Collected data
##############################

Lemma In_firstn {A : Type} (n : nat) (l : list A) (x : A) :
  In x (firstn n l) -> In x l.
Proof.
  intros H. rewrite <- (firstn_skipn n l). apply in_or_app. now left.
Qed.

Lemma nsmallest_floats (n : nat) (l : list Q) :
  Report.nsmallest n (map VFloat l)
  = map Some (firstn n (sort_by Qle_bool l)).
Proof.
  unfold Report.nsmallest. rewrite map_map. simpl.
  assert (Hp : present (map (fun x => Some x) l) = l).
  { unfold present. induction l as [|a l IH]; simpl; [reflexivity|].
    now rewrite IH. }
  assert (Hf : filter (fun o : option Q => negb (is_some o))
                      (map (fun x => Some x) l) = []).
  { clear Hp. induction l as [|a l IH]; simpl; [reflexivity | exact IH]. }
  rewrite Hp, Hf, app_nil_r. apply firstn_map.
Qed.

Section TopAnomalies.
Context {L : Library}.

(** X11. On the frame a scoring run writes, the bars of the chart of top
    anomalies are the lowest scores of the batch that are below zero, in
    ascending order and cut after the twentieth: at most 20 values, as
    many as there are anomalies when these are fewer. *)
Theorem X11_top_anomalies
        (p : Pipeline) (df scored : DataFrame) (preds : list Z) (scores : list Q) :
  score_frame p df = Ok (preds, scores, scored) ->
  exists top,
    Report.top_anomalies scored = Some (map Some top) /\
    top = firstn 20 (sort_by Qle_bool (filter (fun s => Qltb s 0) scores)) /\
    List.length top
    = Nat.min 20 (List.length (filter (fun s => Qltb s 0) scores)) /\
    Sorted Qle top /\
    Forall (fun s => (s < 0)%Q) top.
Proof.
  intros Hs.
  destruct (score_frame_columns _ _ _ _ _ Hs) as (Hp & Hsc & _ & _ & Hlab).
  eexists. split; [|split; [reflexivity|]].
  - unfold Report.top_anomalies, Report.scores_labelled.
    rewrite Hp, Hsc. simpl. rewrite eq_mask_preds, Hlab, map_map.
    unfold score_series. simpl.
    rewrite (map_ext _ _ label_eqb_anomaly).
    rewrite select_map. now rewrite nsmallest_floats.
  - split; [|split].
    + rewrite length_firstn. f_equal.
      apply Permutation_length. apply sort_by_Permutation.
    + apply firstn_Sorted. apply sort_by_Sorted.
    + apply Forall_forall. intros s Hin. apply In_firstn in Hin.
      apply sort_by_In in Hin. apply filter_In in Hin.
      destruct Hin as [_ Hlt]. unfold Qltb in Hlt.
      destruct (Qlt_le_dec s 0) as [H|H]; [exact H|].
      apply Qle_bool_iff in H. rewrite H in Hlt. discriminate.
Qed.

End TopAnomalies.

Lemma X11_top_anomalies_witness :
  exists top,
    Report.top_anomalies
      (set_column "anomaly_score"
         (score_series [-867951 # 1728196; -1867951 # 1728196]%Q)
         (set_column "anomaly_pred" (pred_series [-1; -1]) Example2.fast))
    = Some (map Some top) /\
    top = [-1867951 # 1728196; -867951 # 1728196]%Q /\
    List.length top = 2%nat /\
    Sorted Qle top /\
    Forall (fun s => (s < 0)%Q) top.
Proof.
  apply (X11_top_anomalies (L := Sample.library) Example2.plain_pipe
           Example2.fast _ [-1; -1]
           [-867951 # 1728196; -1867951 # 1728196]%Q).
  vm_compute. reflexivity.
Defined.

(* ================================================================== *)
(** * The DAG *)

Section DagFacts.
Context {L : Library}.



(** X12. When the first attempt of the training task fails while
    fitting, the retry a minute later fails with the same exception, the
    scoring task is not run, and the registry ends with two more runs,
    with no new artifact and no file touched. *)
Theorem X12_dag_training_failure_is_repeated
        (w w1 : World) (ex : exn) (df0 : DataFrame) :
  read_csv w Dag.DATA_PATH = Ok df0 ->
  Dag.train_model w = (Raise ex, w1) ->
  exists w2,
    Dag.dag_run w = (Dag.TrainFailed ex, w2) /\
    files w2 = files w /\
    artifacts w2 = artifacts w /\
    List.length (runs w2) = S (S (List.length (runs w))) /\
    clock w2 = clock w + Dag.retry_delay.
Proof.
  intros Hread H1. unfold Dag.train_model in H1.
  destruct (train_main_world (mkTrainArgs Dag.DATA_PATH true) _ _ _ _ Hread H1)
    as (e & g & st & ms & _ & Hruns1 & _ & _ & Hf1 & Hc1 & _ & Hr1).
  destruct Hr1 as (_ & _ & _ & Ha1).
  assert (Hread2 : read_csv (Dag.sleep Dag.retry_delay w1) Dag.DATA_PATH = Ok df0).
  { unfold read_csv in *. simpl. now rewrite Hf1. }
  destruct (train_main (mkTrainArgs Dag.DATA_PATH true)
                       (Dag.sleep Dag.retry_delay w1)) as [r2 w2] eqn:H2.
  assert (Hsame : same_fit (Raise ex) r2).
  { pose proof (same_fit_of_same_file (mkTrainArgs Dag.DATA_PATH true) w
                  (Dag.sleep Dag.retry_delay w1)) as Hs.
    simpl in Hs. rewrite Hread, Hread2 in Hs. specialize (Hs eq_refl).
    rewrite H1, H2 in Hs. exact Hs. }
  destruct r2 as [o2|ex2]; simpl in Hsame; [contradiction|]. subst ex2.
  destruct (train_main_world (mkTrainArgs Dag.DATA_PATH true) _ _ _ _ Hread2 H2)
    as (e' & g' & st' & ms' & _ & Hruns2 & _ & _ & Hf2 & Hc2 & _ & Hr2).
  destruct Hr2 as (_ & _ & _ & Ha2).
  exists w2. split.
  { unfold Dag.dag_run, Dag.retries, Dag.train_model. simpl.
    rewrite H1. rewrite H2. reflexivity. }
  split; [rewrite Hf2; simpl; exact Hf1|].
  split; [rewrite Ha2; simpl; exact Ha1|].
  split.
  { rewrite Hruns2, length_app, length_map. simpl.
    rewrite Hruns1, length_app, length_map. simpl. lia. }
  rewrite Hc2. simpl. now rewrite Hc1.
Qed.


End DagFacts.

Lemma X12_dag_training_failure_is_repeated_witness :
  exists w2,
    Dag.dag_run (L := Sample.library) (Example4.dag_world Example4.only_dates)
    = (Dag.TrainFailed (ValueError "Found array with 0 feature(s)"), w2) /\
    files w2 = [(Dag.DATA_PATH, Example4.only_dates)] /\
    artifacts w2 = [] /\
    List.length (runs w2) = 2%nat /\
    clock w2 = 61000.
Proof.
  apply (X12_dag_training_failure_is_repeated (L := Sample.library)
           (Example4.dag_world Example4.only_dates)
           (snd (Dag.train_model (L := Sample.library)
                   (Example4.dag_world Example4.only_dates)))
           (ValueError "Found array with 0 feature(s)")
           Example4.only_dates).
  - reflexivity.
  - vm_compute. reflexivity.
Defined.


Section DagSuccess.
Context {L : Library}.

Lemma score_main_Ok_files (args : ScoreArgs) (w w' : World) (scored : DataFrame) :
  score_main args w = (Ok scored, w') ->
  files w' = (out args, scored) :: files w /\
  runs w' = runs w /\ artifacts w' = artifacts w.
Proof.
  unfold score_main.
  destruct (uri <- resolve_model_uri (model_uri args) w ;;
            df <- read_csv w (s_data args) ;;
            p <- load_model w uri ;;
            r <- score_frame p df ;;
            Ok (snd r)) as [sc|e]; [|discriminate].
  intros H. inversion H; subst. simpl. auto.
Qed.

(** X14. A DAG run succeeds end to end when the training task succeeds
    on a file that has no [crash_date] column or whose dates all parse, in
    a registry whose runs all started earlier: the scoring task resolves
    the run just trained, and the output file holds the labels and scores
    of the training self-check; the data file is still what it was and the
    registry holds what training left. *)
Theorem X14_dag_run_succeeds
        (w w1 : World) (o : TrainOutcome) (df : DataFrame) :
  read_csv w Dag.DATA_PATH = Ok df ->
  NoDup (columns df) -> equal_lengths df ->
  has_column "crash_date" df = false \/ dates_parse df ->
  registry_older w ->
  Dag.train_model w = (Ok o, w1) ->
  exists scored w2,
    Dag.dag_run w = (Dag.Succeeded o scored, w2) /\
    read_csv w2 Dag.SCORED_PATH = Ok scored /\
    read_csv w2 Dag.DATA_PATH = Ok df /\
    get_column "anomaly_pred" scored = Some (pred_series (t_preds o)) /\
    get_column "anomaly_score" scored = Some (score_series (t_scores o)) /\
    runs w2 = runs w1 /\ artifacts w2 = artifacts w1.
Proof.
  intros Hread Hnd Heq Hcase Hold Ht. unfold Dag.train_model in Ht.
  pose proof (resolve_latest_after_training
                (mkTrainArgs Dag.DATA_PATH true) w w1 (Ok o) df Hread Ht Hold)
    as Hres.
  destruct (train_main_world (mkTrainArgs Dag.DATA_PATH true) _ _ _ _ Hread Ht)
    as (e & g & st & ms & _ & _ & _ & _ & Hf1 & _ & _ & Hok).
  destruct Hok as (_ & Hid & _).
  set (sargs := mkScoreArgs Dag.DATA_PATH "latest" Dag.SCORED_PATH
                            "/opt/airflow/dags/visualizations").
  destruct (replay_after_training (mkTrainArgs Dag.DATA_PATH true) sargs
              w w1 o df Hread Hnd Heq) as (scored & w2 & Hs & Hout & Hp & Hsc).
  - right. exact Hcase.
  - exact Ht.
  - reflexivity.
  - unfold resolve_model_uri. simpl. rewrite Hres, Hid. reflexivity.
  - destruct (score_main_Ok_files _ _ _ _ Hs) as (Hf2 & Hr2 & Ha2).
    exists scored, w2. split.
    { unfold Dag.dag_run, Dag.retries, Dag.train_model, Dag.score_model.
      simpl. rewrite Ht. fold sargs. rewrite Hs. reflexivity. }
    split; [exact Hout|]. split.
    { unfold read_csv in *. rewrite Hf2. simpl. now rewrite Hf1. }
    auto.
Qed.

End DagSuccess.

Lemma X14_dag_run_succeeds_witness :
  exists scored w2,
    Dag.dag_run (L := Sample.library) (Example4.dag_world Example.clean_dates)
    = (Dag.Succeeded (Example4.dag_outcome Example.clean_dates) scored, w2) /\
    read_csv w2 Dag.SCORED_PATH = Ok scored /\
    read_csv w2 Dag.DATA_PATH = Ok Example.clean_dates /\
    get_column "anomaly_pred" scored
    = Some (pred_series (t_preds (Example4.dag_outcome Example.clean_dates))) /\
    get_column "anomaly_score" scored
    = Some (score_series (t_scores (Example4.dag_outcome Example.clean_dates))) /\
    runs w2 = runs (snd (Dag.train_model (L := Sample.library)
                           (Example4.dag_world Example.clean_dates))) /\
    artifacts w2 = artifacts (snd (Dag.train_model (L := Sample.library)
                                     (Example4.dag_world Example.clean_dates))).
Proof.
  apply (X14_dag_run_succeeds (L := Sample.library)
           (Example4.dag_world Example.clean_dates) _
           (Example4.dag_outcome Example.clean_dates) Example.clean_dates).
  - reflexivity.
  - repeat constructor; simpl; intuition discriminate.
  - intros c s [H|[H|[]]]; inversion H; reflexivity.
  - right.
    exists (mkSeries object_ [VStr "2021-03-04"; VStr "2022-11-30"]).
    split; [reflexivity|]. repeat constructor; simpl; discriminate.
  - intros r [].
  - vm_compute. reflexivity.
Defined.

##############################

All lines above from the one holding "- unfold resolve_model_uri." to the one holding "simpl. rewrite Ht.", inclusive, are to be copied exactly; no other line is wanted.

● ANSWER TO THIS PROBLEM
  - unfold resolve_model_uri. simpl. rewrite Hres, Hid. reflexivity.
  - destruct (score_main_Ok_files _ _ _ _ Hs) as (Hf2 & Hr2 & Ha2).
    exists scored, w2. split.
    { unfold Dag.dag_run, Dag.retries, Dag.train_model, Dag.score_model.
      simpl. rewrite Ht. fold sargs. rewrite Hs. reflexivity. }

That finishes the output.